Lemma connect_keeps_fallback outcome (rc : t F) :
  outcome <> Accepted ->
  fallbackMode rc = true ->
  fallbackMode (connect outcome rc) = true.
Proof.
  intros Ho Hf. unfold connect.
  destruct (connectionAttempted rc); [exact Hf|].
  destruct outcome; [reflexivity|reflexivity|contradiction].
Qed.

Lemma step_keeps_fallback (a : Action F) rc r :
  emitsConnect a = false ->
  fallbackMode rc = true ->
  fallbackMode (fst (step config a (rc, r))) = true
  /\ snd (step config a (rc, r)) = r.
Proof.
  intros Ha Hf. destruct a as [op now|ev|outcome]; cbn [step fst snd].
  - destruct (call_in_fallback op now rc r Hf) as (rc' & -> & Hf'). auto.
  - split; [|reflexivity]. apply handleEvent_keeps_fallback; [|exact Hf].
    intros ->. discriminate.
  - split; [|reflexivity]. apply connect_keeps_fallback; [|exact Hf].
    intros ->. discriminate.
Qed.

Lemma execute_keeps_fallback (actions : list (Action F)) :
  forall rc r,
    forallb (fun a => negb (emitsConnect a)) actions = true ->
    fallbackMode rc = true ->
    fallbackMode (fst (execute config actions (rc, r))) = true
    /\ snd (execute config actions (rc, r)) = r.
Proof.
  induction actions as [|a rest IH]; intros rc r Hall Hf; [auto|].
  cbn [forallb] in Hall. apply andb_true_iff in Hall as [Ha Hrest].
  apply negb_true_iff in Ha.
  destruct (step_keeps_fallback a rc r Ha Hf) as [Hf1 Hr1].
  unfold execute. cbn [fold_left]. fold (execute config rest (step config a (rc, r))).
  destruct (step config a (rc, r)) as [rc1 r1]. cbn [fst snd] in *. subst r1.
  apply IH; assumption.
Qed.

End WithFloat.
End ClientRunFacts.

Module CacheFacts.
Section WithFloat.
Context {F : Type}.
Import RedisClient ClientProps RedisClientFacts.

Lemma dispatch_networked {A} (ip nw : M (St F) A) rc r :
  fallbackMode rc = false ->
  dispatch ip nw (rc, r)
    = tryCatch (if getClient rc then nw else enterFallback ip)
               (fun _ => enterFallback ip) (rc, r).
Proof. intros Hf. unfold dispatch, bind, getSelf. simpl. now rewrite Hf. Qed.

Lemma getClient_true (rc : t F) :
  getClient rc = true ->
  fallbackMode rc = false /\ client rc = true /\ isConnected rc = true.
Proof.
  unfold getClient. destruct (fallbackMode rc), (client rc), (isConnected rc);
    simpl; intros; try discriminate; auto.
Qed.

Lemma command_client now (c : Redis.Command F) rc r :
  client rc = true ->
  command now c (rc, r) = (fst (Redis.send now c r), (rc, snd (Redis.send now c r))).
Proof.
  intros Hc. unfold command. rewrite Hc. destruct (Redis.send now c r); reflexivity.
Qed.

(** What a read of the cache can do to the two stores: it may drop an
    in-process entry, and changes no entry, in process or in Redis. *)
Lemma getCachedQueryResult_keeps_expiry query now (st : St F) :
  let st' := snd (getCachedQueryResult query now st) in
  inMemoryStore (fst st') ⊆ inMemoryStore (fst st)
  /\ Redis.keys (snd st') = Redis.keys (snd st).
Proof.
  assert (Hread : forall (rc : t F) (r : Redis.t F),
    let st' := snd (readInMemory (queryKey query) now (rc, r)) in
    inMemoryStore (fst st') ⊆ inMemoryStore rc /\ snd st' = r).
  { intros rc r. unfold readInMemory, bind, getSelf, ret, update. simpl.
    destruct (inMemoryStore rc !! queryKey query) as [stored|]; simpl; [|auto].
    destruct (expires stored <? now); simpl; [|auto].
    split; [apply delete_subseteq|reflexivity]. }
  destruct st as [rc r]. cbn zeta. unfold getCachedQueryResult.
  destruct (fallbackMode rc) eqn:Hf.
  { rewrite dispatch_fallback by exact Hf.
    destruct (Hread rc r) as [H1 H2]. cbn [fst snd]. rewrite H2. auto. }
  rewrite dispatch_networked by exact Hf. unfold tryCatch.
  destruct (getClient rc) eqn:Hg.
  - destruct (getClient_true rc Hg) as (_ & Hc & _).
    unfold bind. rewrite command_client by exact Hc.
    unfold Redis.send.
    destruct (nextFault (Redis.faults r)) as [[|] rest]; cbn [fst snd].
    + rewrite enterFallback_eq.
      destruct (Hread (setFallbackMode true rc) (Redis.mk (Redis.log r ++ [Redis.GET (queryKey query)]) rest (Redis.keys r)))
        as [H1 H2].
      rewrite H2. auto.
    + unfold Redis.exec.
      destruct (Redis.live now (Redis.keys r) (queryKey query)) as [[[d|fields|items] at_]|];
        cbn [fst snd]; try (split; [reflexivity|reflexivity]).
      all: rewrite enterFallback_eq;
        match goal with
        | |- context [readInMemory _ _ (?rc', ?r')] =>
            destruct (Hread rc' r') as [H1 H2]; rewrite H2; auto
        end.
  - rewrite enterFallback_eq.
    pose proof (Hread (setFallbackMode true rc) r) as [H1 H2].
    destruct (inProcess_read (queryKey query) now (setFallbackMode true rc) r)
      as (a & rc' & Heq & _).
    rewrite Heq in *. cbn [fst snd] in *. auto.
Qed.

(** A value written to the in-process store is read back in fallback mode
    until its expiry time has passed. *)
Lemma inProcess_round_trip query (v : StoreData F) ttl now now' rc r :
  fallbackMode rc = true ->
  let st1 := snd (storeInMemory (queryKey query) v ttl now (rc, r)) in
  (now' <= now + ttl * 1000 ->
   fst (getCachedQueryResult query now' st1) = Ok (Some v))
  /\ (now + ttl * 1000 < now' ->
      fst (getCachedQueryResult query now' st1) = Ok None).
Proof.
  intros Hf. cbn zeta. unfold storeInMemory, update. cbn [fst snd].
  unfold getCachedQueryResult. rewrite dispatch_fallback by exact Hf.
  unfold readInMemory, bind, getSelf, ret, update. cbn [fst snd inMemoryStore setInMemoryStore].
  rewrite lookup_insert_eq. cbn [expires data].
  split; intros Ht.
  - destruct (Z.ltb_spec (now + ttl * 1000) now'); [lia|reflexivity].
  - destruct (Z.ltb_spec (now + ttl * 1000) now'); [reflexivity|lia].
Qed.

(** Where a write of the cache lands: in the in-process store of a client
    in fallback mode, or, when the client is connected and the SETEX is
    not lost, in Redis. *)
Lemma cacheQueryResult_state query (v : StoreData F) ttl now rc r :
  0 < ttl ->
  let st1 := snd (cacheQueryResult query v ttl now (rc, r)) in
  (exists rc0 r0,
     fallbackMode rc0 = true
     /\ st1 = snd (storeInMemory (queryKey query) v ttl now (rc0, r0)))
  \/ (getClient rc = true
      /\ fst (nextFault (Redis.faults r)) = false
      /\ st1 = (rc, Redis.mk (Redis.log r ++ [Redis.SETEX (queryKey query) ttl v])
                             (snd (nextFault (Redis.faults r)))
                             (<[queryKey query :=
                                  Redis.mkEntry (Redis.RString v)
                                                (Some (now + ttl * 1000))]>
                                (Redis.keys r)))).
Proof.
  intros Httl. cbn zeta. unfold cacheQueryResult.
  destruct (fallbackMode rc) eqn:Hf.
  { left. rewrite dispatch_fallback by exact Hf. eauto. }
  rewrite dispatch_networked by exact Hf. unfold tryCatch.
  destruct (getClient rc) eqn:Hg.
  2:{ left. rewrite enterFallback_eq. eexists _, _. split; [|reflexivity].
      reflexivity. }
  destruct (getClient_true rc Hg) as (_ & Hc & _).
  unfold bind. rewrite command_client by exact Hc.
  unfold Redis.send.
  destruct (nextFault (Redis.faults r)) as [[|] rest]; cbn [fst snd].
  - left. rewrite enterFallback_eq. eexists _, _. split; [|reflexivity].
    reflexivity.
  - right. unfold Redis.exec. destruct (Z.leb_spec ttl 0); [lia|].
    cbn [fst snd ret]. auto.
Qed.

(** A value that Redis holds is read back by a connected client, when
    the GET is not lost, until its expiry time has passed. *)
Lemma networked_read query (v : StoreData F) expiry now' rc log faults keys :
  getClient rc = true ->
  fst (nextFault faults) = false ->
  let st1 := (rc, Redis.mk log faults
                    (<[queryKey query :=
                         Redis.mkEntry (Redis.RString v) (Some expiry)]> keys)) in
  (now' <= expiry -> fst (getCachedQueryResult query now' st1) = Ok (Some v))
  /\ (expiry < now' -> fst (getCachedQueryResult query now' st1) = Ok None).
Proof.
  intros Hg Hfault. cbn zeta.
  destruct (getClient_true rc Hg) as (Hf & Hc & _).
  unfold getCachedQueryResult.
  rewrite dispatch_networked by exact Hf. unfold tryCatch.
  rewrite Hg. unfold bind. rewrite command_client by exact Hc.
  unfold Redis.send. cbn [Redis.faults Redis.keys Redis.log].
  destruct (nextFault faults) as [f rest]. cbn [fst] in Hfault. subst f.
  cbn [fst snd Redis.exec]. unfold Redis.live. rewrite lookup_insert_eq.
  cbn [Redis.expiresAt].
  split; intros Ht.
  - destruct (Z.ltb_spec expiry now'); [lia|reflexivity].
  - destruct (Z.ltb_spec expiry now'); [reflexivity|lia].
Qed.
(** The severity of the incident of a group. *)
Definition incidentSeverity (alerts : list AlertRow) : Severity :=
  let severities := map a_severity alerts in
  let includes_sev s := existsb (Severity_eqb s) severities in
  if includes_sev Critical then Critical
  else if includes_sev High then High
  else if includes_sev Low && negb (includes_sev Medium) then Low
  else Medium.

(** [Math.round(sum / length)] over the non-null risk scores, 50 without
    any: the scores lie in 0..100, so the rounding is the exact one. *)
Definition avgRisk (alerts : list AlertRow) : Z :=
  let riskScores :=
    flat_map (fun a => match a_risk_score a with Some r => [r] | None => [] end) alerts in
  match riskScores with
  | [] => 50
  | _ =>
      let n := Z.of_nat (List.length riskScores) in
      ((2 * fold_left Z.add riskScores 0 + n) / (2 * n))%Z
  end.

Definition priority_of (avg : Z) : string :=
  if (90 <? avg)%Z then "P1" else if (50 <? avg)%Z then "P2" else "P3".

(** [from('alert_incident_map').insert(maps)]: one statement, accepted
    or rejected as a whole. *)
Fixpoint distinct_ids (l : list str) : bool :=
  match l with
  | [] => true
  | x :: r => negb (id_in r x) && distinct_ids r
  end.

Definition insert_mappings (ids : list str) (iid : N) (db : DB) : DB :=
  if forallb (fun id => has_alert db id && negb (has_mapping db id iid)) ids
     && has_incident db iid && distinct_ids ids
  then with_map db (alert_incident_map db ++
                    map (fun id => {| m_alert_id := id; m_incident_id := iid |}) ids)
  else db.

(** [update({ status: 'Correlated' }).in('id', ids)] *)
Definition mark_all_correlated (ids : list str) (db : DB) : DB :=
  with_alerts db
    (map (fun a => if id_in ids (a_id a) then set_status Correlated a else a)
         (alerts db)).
_ _ _ _
» **WHAT THIS TASK INVOLVES**:
Look through the material above for "time" and copy the lines that have it.

» **EXERCISE RESPONSE**:
    until its expiry time has passed. *)
    the GET is not lost, until its expiry time has passed. *)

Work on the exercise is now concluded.